В свите зашушукались.
– А вот это ещё доказать надо, – жёстко ответил толстяк, и сразу же стало понятно, какова его истинная сущность. Злой, жестокий, бескомпромиссный – настоящий политик.
– А что тут доказывать? Я здесь, в России, ни копейки не получил на кино, поэтому обращаюсь на Запад. Там более благосклонно относятся к моим затеям, слава Богу! Только приходится выполнять некоторые их условия. Кое-кого уговаривать, упрашивать поучаствовать в моей картине. Вот потому и летим мы с Милой в Лондон.
– А Мила-то твоя зачем нужна в Лондоне? Там что, своих симпатичных баб не хватает? Хочешь, дам пару телефонов, а то в Тулу со своим самоваром…
– Нет, спасибо. А для моей помощницы поручения найдутся, – с достоинством произнёс Лавровский.
– Ну, смотри, как знаешь, – примиряющим тоном ответил политик, – моё дело – предложить. И кстати, Коля, вот ты меня обвиняешь во всех грехах, а я всё равно считаю, что лучше тебя режиссёра нет. По крайней мере, в нашей стране. Но и денег таких, какие тебе нужны, здесь, в России, на кино не дают. И правильно ты обратился за помощью к американцам. У них – целая индустрия. Они понимают в этом лучше остальных. И знаешь, если они и ставят перед тобой условие привлечь к съёмкам того или иного артиста, то лишь для пользы дела. Не сопротивляйся. Эти западные киномагнаты никогда просто так ничего не просят. По крайней мере, у них настоящий нюх на бабки, и навязанная голливудская звезда может принести твоему фильму бешеную кассу.
– Спасибо, Толя, – спокойно поблагодарил Лавровский политика, которого минуту назад был готов придушить собственными руками. Лицо режиссёра приобрело самое спокойное и безмятежное выражение, и мне оставалось лишь гадать, куда испарился весь его праведный гнев.

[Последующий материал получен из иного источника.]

(** Calls of [initialize] that follow one another at once. *)
Lemma setup_once_back_to_back (N : nat) (s : UI X) :
  is_set_up s = false ->
  count is_setup (trace (Nat.iter (S N) initialize s)) =
    (count is_setup (trace s) + 1)%nat.
Proof.
  intros Hs. rewrite Nat.iter_succ_r.
  assert (H : forall n u, is_set_up u = true ->
            is_set_up (Nat.iter n initialize u) = true /\
            count is_setup (trace (Nat.iter n initialize u)) = count is_setup (trace u)).
  { induction n as [|n IH]; intros u Hu; [auto|].
    rewrite Nat.iter_succ. destruct (IH u Hu) as [IHl IHc].
    split; [apply initialize_latch|].
    rewrite initialize_setups, IHl, IHc. lia. }
  destruct (H N (initialize s) (initialize_latch s)) as [_ Hc].
  rewrite Hc, initialize_setups, Hs. reflexivity.
Qed.

(** C9.  Every call of [initialize] leaves the load-mode flag false,
    whatever it was, and the terminal in half-delay mode: reads wait for
    a code for 20 tenths of a second at most, whatever the [nodelay]
    flag was left at. *)
Theorem initialize_resets_load_mode (s : UI X) :
  load_mode (initialize s) = false /\
  cbreak (term (initialize s)) = true /\
  halfdelay (term (initialize s)) = Some 20 /\
  read_mode (term (initialize s)) = Timed 20.
Proof.
  destruct s as [t latch lm dt q x tr].
  unfold initialize, try_curs_set, update_size. cbn.
  destruct (can_curs_set t); cbn; destruct latch; cbn; auto.
Qed.

(** C8.  [suspend] is idempotent on the terminal modes: a second call
    right after the first leaves the terminal as the first left it, that
    is keypad off, cooked mode, echo on, no mouse reporting, curses mode
    left, and the cursor visible where the terminal can set it. *)
Theorem suspend_idempotent (s : UI X) :
  term (suspend (suspend s)) = term (suspend s) /\
  keypad (term (suspend s)) = false /\
  cbreak (term (suspend s)) = false /\
  halfdelay (term (suspend s)) = None /\
  echo (term (suspend s)) = true /\
  mouse_mask (term (suspend s)) = 0 /\
  isendwin (term (suspend s)) = true /\
  cursor (term (suspend s)) = (if can_curs_set (term s) then 1 else cursor (term s)).
Proof.
  destruct s as [t latch lm dt q x tr].
  unfold suspend, try_curs_set. cbn.
  destruct (can_curs_set t) eqn:E; cbn; rewrite ?E; cbn; repeat split.
Qed.

(** *** The key router *)

(** What [offer_key] adds to the trace. *)
Lemma offer_key_trace (key : Z) (s : UI X) :
  trace (snd (offer_key key s)) =
  trace s ++ (match hint with Some _ => [call_hint] | None => [] end)
    ++ [call_key_append key; call_press key (fst (offer_key key s))].
Proof.
  destruct s as [t latch lm dt q x tr]. unfold offer_key.
  destruct hint as [h|]; cbn.
  - destruct (press key (env_key_append key (h x))) as [consumed x']; cbn.
    now rewrite <- !app_assoc.
  - destruct (press key (env_key_append key x)) as [consumed x']; cbn.
    now rewrite <- !app_assoc.
Qed.

Lemma offer_key_ext (key : Z) (s : UI X) :
  ext (snd (offer_key key s)) = snd (press key (recorded key (ext s))) /\
  fst (offer_key key s) = fst (press key (recorded key (ext s))).
Proof.
  destruct s as [t latch lm dt q x tr]. unfold offer_key, recorded.
  destruct hint as [h|]; cbn;
    match goal with |- context [press key ?y] => destruct (press key y) end;
    cbn; auto.
Qed.

Lemma offer_key_frame (key : Z) (s : UI X) :
  kept_by_router s (snd (offer_key key s)) /\
  keys_handled (trace (snd (offer_key key s))) = keys_handled (trace s) ++ [key] /\
  notified (trace (snd (offer_key key s))) = notified (trace s) /\
  count is_kbuf_clear (trace (snd (offer_key key s))) = count is_kbuf_clear (trace s) /\
  count is_function (trace (snd (offer_key key s))) = count is_function (trace s).
Proof.
  unfold kept_by_router. rewrite offer_key_trace.
  destruct s as [t latch lm dt q x tr]. unfold offer_key.
  destruct hint as [h|]; cbn;
    match goal with |- context [press key ?y] => destruct (press key y) end;
    trace_simpl; auto 12.
Qed.

Lemma execute_frame (f : X -> Outcome X) (s : UI X) :
  kept_by_router s (state_of (execute f s)) /\
  keys_handled (trace (state_of (execute f s))) = keys_handled (trace s).
Proof.
  destruct s as [t latch lm dt q x tr]. unfold kept_by_router, execute, clear_if_done.
  cbn. destruct (f x) as [x'|error x']; cbn.
  - destruct (kbuf_done x'); trace_simpl; auto 10.
  - destruct (isinstance_Exception error); cbn;
      [destruct (kbuf_done (fm_notify error x'))|]; trace_simpl; auto 10.
Qed.
Lemma start_returned_binds lq cp st st' v :
  start lq cp st = (st', Returned v) →
  _internal_subscriptions st' = Some ∅ ∧ ∃ c, _rmq_client st' = Some c.
Proof.
  rewrite start_steps. simpl.
  destruct (rmq_init lq cp) as [c0|e]; [|done].
  destruct (rmq_start c0 (world st)) as [[c1 w1] [v1|e1]]; [|done].
  destruct (rmq_enable_rpc_client c1 w1) as [[c2 w2] [v2|e2]]; [|done].
  intros [= <- <-]. split; [done|]. by exists c2.
Qed.

(** X11: nothing unbinds the two globals.  Once a [start] has returned,
    both [_internal_subscriptions] and [_rmq_client] are bound after any
    further sequence of calls, [stop] and failed calls included. *)
Theorem globals_stay_bound lq cp st st' v os :
  start lq cp st = (st', Returned v) →
  is_Some (_internal_subscriptions (run_ops os st'))
  ∧ is_Some (_rmq_client (run_ops os st')).
Proof.
  intros Hstart.
  assert (H0 : is_Some (_internal_subscriptions st')
               ∧ is_Some (_rmq_client st')).
  { destruct (start_returned_binds lq cp st st' v Hstart) as [-> [c ->]].
    by split; eexists. }
  clear Hstart. revert st' H0.
  induction os as [|o os IH]; intros st' [Hd Hc]; [done|].
  simpl. apply IH. by apply run_op_keeps_bound.
Qed.

End FacadeFacts.
(** ** The facade on the loopback transport *)

Import Loopback.

(** C1: start, two [subscribe_local] on "orders" (callbacks [A], then
    [B]), then [publish_local("orders", "x")].  Both subscriptions return,
    but the second one stores what [append] returns, [None], as the entry
    of "orders": the publish raises "That subscription does not exist" and
    neither [A] nor [B] is called. *)
Theorem second_subscription_destroys_the_first :
  start None None fresh = (running, Returned VNone)
  ∧ subscribe_local "orders" (logging "A") running
    = (subscribed_A, Returned VNone)
  ∧ _internal_subscriptions subscribed_A
    = Some {[ "orders" := PList [logging "A"] ]}
  ∧ subscribe_local "orders" (logging "B") subscribed_A
    = (subscribed_A_B, Returned VNone)
  ∧ _internal_subscriptions subscribed_A_B = Some {[ "orders" := PNone ]}
  ∧ (publish_local "orders" (VStr "x") subscribed_A_B).2
    = Raised (Exception_ "That subscription does not exist")
  ∧ calls (publish_local "orders" (VStr "x") subscribed_A_B).1 = []
  ∧ world (publish_local "orders" (VStr "x") subscribed_A_B).1 = [].
Proof.
  split; [run|]. split; [run|]. split; [run|]. split; [run|].
  split; [run|]. split; [run|]. split; run.
Qed.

– Дай обниму тебя, дорогой! – воскликнул политик и потянулся к моему спутнику.
Мужчины с неожиданной душевностью заключили друг друга в объятия, что привело меня в полное замешательство. Я никак не могла понять, что же у них за отношения такие – то ссорятся, орут друг на друга, обвиняют чёрт знает в чём, а после сразу мирятся, да так искренне… Странно. Я обвела глазами всех присутствующих и заметила, что никто, кроме меня, не удивлён таким странным поведением мужчин. Видно, привыкли к подобным сценам.
Лавровский и политик Толя долго пожимали друг другу руки, говорили хорошие слова и, наконец, распрощались. Толстяку стало скучно на этой вечеринке, и он увлёк свою свиту в какой-то ночной клуб, где, по его словам, водится множество красивых девушек. Лавровский же, несмотря на настойчивое приглашение политика, двигаться из особняка отказался, сославшись на плохое самочувствие.
На прощание политик скользнул по мне изучающим равнодушным взглядом и, не говоря ни слова, вышел из каминного зала. Свита последовала за ним.